A COMPREHENSIVE METHOD OF A DEFECT MAP FORMING BASED ON THERMAL RESPONSE PATTERNS

Abstract

The study considers contemporary approaches used in the analysis of infrared thermography results of a test object aimed at identifying structural features for defect map formation. Emphasis is placed on the advantages of employing statistical analysis methods in thermogram analysis, involving the quantitative assessment of signal-to-noise ratio and optimizing the thermographic analysis procedure through global extremum search of the objective function. According to the developed methodology, a set of four possible outcomes resulting from the thermographic analysis of a test object is examined, including true positive, false positive, true negative, and false negative results. The analysis of thermographic procedure results for the detection of a potential defect in an individual thermogram element is determined through the probability distribution function of temperature, which is compared with a similar function for a homogeneous section of the test object. In the basic methodology, probability distribution parameters for a homogeneous section of the test object and a section with structural features differ in terms of mean and variance.
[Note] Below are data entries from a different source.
(* ===== verification/BenchBook.v ===== *)
(** * The order book benchmarks (src/bench/bench_order_book.cpp)

    The book is driven without an engine: an order added and cancelled
    again, the best bid queried in a populated book, and bids spread over
    many levels cancelled in the order they were added. *)

From S2P Require Import Prelude Types Bitmap SlabPool Level HashMap Ladder OrderBook.
From S2P Require Import BookSpec Matching MatchSpec Liquidity Exchange.
From stdpp Require Import base tactics numbers list sets gmap.

Set Default Goal Selector "!".

Module BenchBook.
Import OrderBook.

Definition make_order (id : Z) (side : Side) (price qty : Z) : Order :=
  mkOrder id 1 1 (side_code side) Limit Day price qty qty 0 0.

Definition kChurnLevels : nat := N.to_nat 2048.

Section benchmarks.
Context (NumLevels MaxOrders : nat).
Context {M : Type} `{!HashMap Z nat M}.
Implicit Types (b : OrderBook.t M).

Definition start : OrderBook.t M := create NumLevels MaxOrders 1 0.

(** One iteration of [bench_add_cancel_same_level]. *)
Definition add_cancel b : (AddError + Z) * (CancelError + unit) * OrderBook.t M :=
  let '(added, b) := add NumLevels b (make_order 1 Buy 100 10) in
  let '(cancelled, b) := cancel b 1 in
  (added, cancelled, b).

(** The [i]-th order of the loops over levels. *)
Definition level_order (i : nat) : Order := make_order (Z.of_nat i + 1) Buy (Z.of_nat i) 10.

(** [for (i = from; i < from + n; ++i) book.add(make_order(i + 1, Buy, i, 10))] *)
Fixpoint add_levels (from n : nat) b : list (AddError + Z) * OrderBook.t M :=
  match n with
  | O => ([], b)
  | S n =>
      let '(r, b) := add NumLevels b (level_order from) in
      let '(rs, b) := add_levels (S from) n b in (r :: rs, b)
  end.

(** [n] orders, 1000 in the benchmark, and the query. *)
Definition bench_best_bid_query (n : nat) : option Z :=
  best_bid (add_levels 0 n start).2.

Fixpoint cancel_all (ids : list Z) b : list (CancelError + unit) * OrderBook.t M :=
  match ids with
  | [] => ([], b)
  | id :: ids =>
      let '(r, b) := cancel b id in
      let '(rs, b) := cancel_all ids b in (r :: rs, b)
  end.

(** [*result], which is undefined on an error. *)
Fixpoint values (rs : list (AddError + Z)) : option (list Z) :=
  match rs with
  | [] => Some []
  | inr id :: rs => ids ← values rs; Some (id :: ids)
  | inl _ :: _ => None
  end.

(** One iteration of [bench_churn_across_levels] over [n] levels. *)
Definition churn (n : nat) b : option (list (CancelError + unit) * OrderBook.t M) :=
  let '(rs, b) := add_levels 0 n b in
  ids ← values rs;
  Some (cancel_all ids b).

Definition iterate {A : Type} (n : nat) (body : OrderBook.t M → option (A * OrderBook.t M)) b
    : option (list A * OrderBook.t M) :=
  Nat.iter n (λ s, '(log, b) ← s; '(r, b) ← body b; Some (log ++ [r], b)) (Some ([], b)).

Definition bench_add_cancel_same_level (n : nat) :=
  iterate n (λ b, let '(added, cancelled, b) := add_cancel b in Some ((added, cancelled), b)) start.

Definition bench_churn_across_levels (n : nat) := iterate n (churn kChurnLevels) start.

(** ** A book of bids *)

Context `{!HashMapLaws Z nat M}.

Abbreviation queue := (OrderBook.queue NumLevels MaxOrders).

(** The bids are [q], best first, and there are no asks. *)
Definition bids b (q : list Order) : Prop :=
  OrderBook.ok NumLevels MaxOrders b ∧ base_price b = 0%Z ∧ queue b Buy = q ∧ queue b Sell = [].

Lemma bids_start :
  (Z.of_nat NumLevels < 2 ^ 63)%Z → 0 < MaxOrders → (Z.of_nat MaxOrders ≤ 2 ^ 32 - 1)%Z →
  bids start [].
Proof.
  intros H1 H2 H3. split; [|split; [reflexivity|split; apply Exchange.create_queue]].
  assert (geometry NumLevels 0) as Hg by (unfold geometry, is_i64; lia).
  do 4 eexists. by apply book_create_rep.
Qed.

Lemma bids_add b q id price :
  bids b q → id ∉ ord_id <$> q → (0 ≤ price < Z.of_nat NumLevels)%Z →
  (Z.of_nat NumLevels < 2 ^ 63)%Z → length q < MaxOrders →
  ∃ b', add NumLevels b (make_order id Buy price 10) = (inr id, b') ∧
    bids b' (BookSpec.insert Buy (make_order id Buy price 10) q).
Proof.
  intros ((F&L&G&Q&Hr)&Hb&Hq&Hs) Hid Hp Hn Hlen. set (o := make_order id Buy price 10).
  pose (e := Matching.mk b 1).
  assert (add_verdict NumLevels b o = None) as Hv.
  { apply (bool_decide_eq_true_1 (add_verdict NumLevels b o = None)).
    change b with (Matching.book e) in Hr |- *.
    rewrite <- (Exchange.verdict_can_rest _ _ e _ _ _ _ o Hr); [|unfold is_i64; cbn; lia|done|done].
    unfold Exchange.can_rest, Exchange.in_range, Exchange.a_orders, Exchange.abs_of.
    cbn [Exchange.a_bids Exchange.a_asks Matching.book e]. rewrite Hb, Hq, Hs, app_nil_r.
    change (ord_price o) with price. change (ord_id o) with id.
    rewrite (proj2 (Z.leb_le _ _)), (proj2 (Z.ltb_lt _ _)), bool_decide_eq_true_2 by done || lia.
    by apply Nat.ltb_lt. }
  destruct (BookSpec.add_queue _ _ _ _ _ _ _ o Hr) as (b'&F'&L'&G'&Q'&->&Hr'&_&Eb&_&Eq&Eo);
    [unfold is_i64; cbn; lia|unfold is_i64; cbn; lia|done|].
  exists b'. split; [done|]. change (ord_side o) with Buy in *. change (opposite Buy) with Sell in Eo.
  split_and!; [by do 4 eexists|congruence|by rewrite Eq, Hq|congruence].
Qed.

Lemma bids_cancel b q o :
  bids b q → o ∈ q →
  ∃ b', cancel b (ord_id o) = (inr tt, b') ∧ bids b' (BookSpec.remove (ord_id o) q).
Proof.
  intros ((F&L&G&Q&Hr)&Hb&Hq&Hs) Ho. rewrite <- Hq in Ho.
  destruct (Exchange.queue_find _ _ _ _ _ _ _ _ _ Hr Ho) as (p&Hf&_).
  destruct (BookSpec.cancel_queue _ _ _ _ _ _ _ _ p Hr Hf) as
    (b'&F'&L'&G'&Q'&s&A&o'&B&->&Hr'&_&Eb&_&_&_&_&_&_&Eq&_&Er&Eo).
  assert (s = Buy) as -> by (destruct s; [done|]; rewrite Hs in Eq; by destruct A).
  change (opposite Buy) with Sell in Eo.
  exists b'. split; [done|]. split_and!; [by do 4 eexists|congruence|congruence|congruence].
Qed.

(** ** The loops *)

(** Each new bid is the best, so the queue is the levels downwards. *)
Definition ladder_of (from n : nat) : list Order := level_order <$> reverse (seq from n).

Lemma ladder_ids from n id :
  id ∈ ord_id <$> ladder_of from n ↔ ∃ i, from ≤ i < from + n ∧ id = (Z.of_nat i + 1)%Z.
Proof.
  unfold ladder_of. rewrite <- list_fmap_compose, list_elem_of_fmap. setoid_rewrite elem_of_reverse.
  setoid_rewrite elem_of_seq. naive_solver.
Qed.

Lemma ladder_of_S from n :
  ladder_of from (S n) = level_order (from + n) :: ladder_of from n.
Proof. unfold ladder_of. by rewrite seq_S, reverse_app. Qed.

Lemma insert_level n :
  BookSpec.insert Buy (level_order n) (ladder_of 0 n) = ladder_of 0 (S n).
Proof.
  rewrite ladder_of_S. apply (BookSpec.insert_split Buy _ []); [done|].
  apply Forall_fmap, Forall_forall. intros i Hi%elem_of_reverse%elem_of_seq. cbn. apply Z.ltb_lt. lia.
Qed.

Definition level_ids (from n : nat) : list Z := (λ i, (Z.of_nat i + 1)%Z) <$> seq from n.

Lemma add_levels_ok from n b :
  bids b (ladder_of 0 from) → from + n ≤ NumLevels → from + n ≤ MaxOrders →
  (Z.of_nat NumLevels < 2 ^ 63)%Z →
  ∃ b', add_levels from n b = (inr <$> level_ids from n, b') ∧
    bids b' (ladder_of 0 (from + n)).
Proof.
  revert from b. induction n as [|n IH]; intros from b Hb H1 H2 H3; cbn [add_levels seq].
  { exists b. by rewrite Nat.add_0_r. }
  destruct (bids_add b _ (Z.of_nat from + 1) (Z.of_nat from) Hb) as (b1&E1&Hb1).
  - rewrite ladder_ids. intros (i&Hi&E). lia.
  - lia.
  - done.
  - unfold ladder_of. rewrite length_fmap, length_reverse, length_seq. lia.
  - unfold level_order at 1. rewrite E1. fold (level_order from) in Hb1. rewrite insert_level in Hb1.
    destruct (IH (S from) b1 Hb1) as (b2&->&Hb2); [lia|lia|done|].
    exists b2. split; [done|]. by replace (from + S n) with (S from + n) by lia.
Qed.

Lemma remove_level from n :
  BookSpec.remove (Z.of_nat from + 1) (ladder_of from (S n)) = ladder_of (S from) n.
Proof.
  unfold ladder_of. rewrite <- cons_seq. rewrite reverse_cons, fmap_app.
  rewrite <- (app_nil_r (_ <$> reverse (seq (S from) n))) at 2.
  apply (BookSpec.remove_split _ _ (level_order from)); [done| |done].
  apply Forall_fmap, Forall_forall. intros i Hi%elem_of_reverse%elem_of_seq. cbn. lia.
Qed.

Lemma cancel_all_ok from n b :
  bids b (ladder_of from n) →
  ∃ b', cancel_all (level_ids from n) b = (replicate n (inr tt), b') ∧
    bids b' [].
Proof.
  revert from b. induction n as [|n IH]; intros from b Hb.
  { by exists b. }
  destruct (bids_cancel b _ (level_order from) Hb) as (b1&E1&Hb1).
  { unfold ladder_of. apply list_elem_of_fmap_2, elem_of_reverse, elem_of_seq. lia. }
  change (ord_id (level_order from)) with (Z.of_nat from + 1)%Z in E1, Hb1.
  unfold level_ids. rewrite <- cons_seq, fmap_cons. fold (level_ids (S from) n).
  cbn [cancel_all]. rewrite E1.
  rewrite remove_level in Hb1. destruct (IH (S from) b1 Hb1) as (b2&E2&Hb2).
  rewrite E2. by exists b2.
Qed.

Lemma values_inr (ids : list Z) : values (inr <$> ids) = Some ids.
Proof.
  induction ids as [|id ids IH]; [done|]. rewrite fmap_cons. cbn [values]. by rewrite IH.
Qed.

(** Over any number of levels the book has room for, one churn iteration
    adds every order, cancels every order, and leaves the book empty. *)
Lemma level_churn_ok n b :
  bids b [] → n ≤ NumLevels → n ≤ MaxOrders → (Z.of_nat NumLevels < 2 ^ 63)%Z →
  ∃ b', churn n b = Some (replicate n (inr tt), b') ∧ bids b' [].
Proof.
  intros Hb H1 H2 H3. unfold churn.
  destruct (add_levels_ok 0 n b Hb) as (b1&->&Hb1); [done..|]. cbn [Nat.add] in Hb1.
  rewrite values_inr. cbn [mbind option_bind].
  destruct (cancel_all_ok 0 n b1 Hb1) as (b2&E&Hb2). rewrite E. eauto.
Qed.

Lemma add_cancel_ok b :
  bids b [] → 100 < NumLevels → (Z.of_nat NumLevels < 2 ^ 63)%Z → 0 < MaxOrders →
  ∃ b', add_cancel b = (inr 1%Z, inr tt, b') ∧ bids b' [].
Proof.
  intros Hb H1 H2 H3. unfold add_cancel.
  destruct (bids_add b [] 1 100 Hb) as (b1&->&Hb1); [set_solver|lia|done|done|].
  destruct (bids_cancel b1 _ (make_order 1 Buy 100 10) Hb1) as (b2&E&Hb2); [set_solver|].
  change (ord_id (make_order 1 Buy 100 10)) with 1%Z in E. rewrite E. by exists b2.
Qed.

Lemma iterate_const {A : Type} (I : OrderBook.t M → Prop) body (r : A) n b :
  (∀ b, I b → ∃ b', body b = Some (r, b') ∧ I b') → I b →
  ∃ b', iterate n body b = Some (replicate n r, b') ∧ I b'.
Proof.
  intros Hf Hb. unfold iterate. induction n as [|n (b1&E&H1)]; [by exists b|].
  rewrite Nat.iter_succ, E. cbn [mbind option_bind]. destruct (Hf b1 H1) as (b2&->&H2).
  cbn [mbind option_bind]. exists b2. split; [|done]. by rewrite replicate_S_end.
Qed.

(** What the book benchmarks measure: the best bid query finds the highest
    of the prices added; and for any number of iterations every add and
    every cancel of the other two succeeds, across all [levels] of the
    churn, with the book empty at the end. *)
Theorem book_iterations_exact n levels :
  (Z.of_nat NumLevels < 2 ^ 63)%Z → (Z.of_nat MaxOrders ≤ 2 ^ 32 - 1)%Z →
  100 < NumLevels → 0 < levels ≤ NumLevels → levels ≤ MaxOrders →
  bench_best_bid_query levels = Some (Z.of_nat levels - 1)%Z ∧
  (∃ b, bench_add_cancel_same_level n = Some (replicate n (inr 1%Z, inr tt), b) ∧ bids b []) ∧
  (∃ b, iterate n (churn levels) start = Some (replicate n (replicate levels (inr tt)), b) ∧
    bids b []).
Proof.
  intros H1 H2 H3 H4 H5. assert (bids start []) as H0 by (apply bids_start; lia). split_and!.
  - unfold bench_best_bid_query. destruct (add_levels_ok 0 levels start H0) as (b&->&Hb); [lia..|].
    destruct Hb as ((F&L&G&Q&Hr)&_&Hq&_). cbn [Nat.add snd] in *.
    pose proof (BookSpec.best_front _ _ _ _ _ _ _ Buy Hr) as Hf. rewrite Hq in Hf.
    destruct levels as [|k]; [lia|]. rewrite ladder_of_S in Hf. destruct Hf as [Hf _].
    unfold best_bid. rewrite Hf. cbn. f_equal. lia.
  - apply (iterate_const (λ b, bids b [])); [|done]. intros b Hb.
    destruct (add_cancel_ok b Hb) as (b'&->&Hb'); [lia..|]. eauto.
  - apply (iterate_const (λ b, bids b [])); [|done]. intros b Hb. apply level_churn_ok; lia || done.
Qed.

End benchmarks.

Lemma book_iterations_exact_witness :
  bench_best_bid_query (M := gmap Z nat) 128 8 5 = Some 4%Z ∧
  ∃ b, iterate 2 (churn 128 5) (start (M := gmap Z nat) 128 8) =
    Some (replicate 2 (replicate 5 (inr tt)), b).
Proof.
  destruct (book_iterations_exact 128 8 (M := gmap Z nat) 2 5) as (H1&_&b&H2&_); [lia..|].
  split; [exact H1|]. exists b. exact H2.
Defined.

End BenchBook.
By dividing the temperature probability distribution area with a threshold value, four zones are formed: a zone where a defect is guaranteed to be absent, a zone where a defect is not detected according to the chosen threshold value, a zone where a defect is detected according to the chosen threshold value, and a zone where a defect is guaranteed to be present. The basic approach, basedon statistical methods, allows determining the accuracy of thermographic analysis for an individual thermogram element by calculating the signal-to-noise ratio based on the fundamental indicators of mean and variance of the temperature probability distribution. Within the extended scheme of statistical analysis of thermographic investigation results, a z-value is determined, based on the number of neighboring thermogram elements corresponding to a homogeneous section and a section with potential structural features.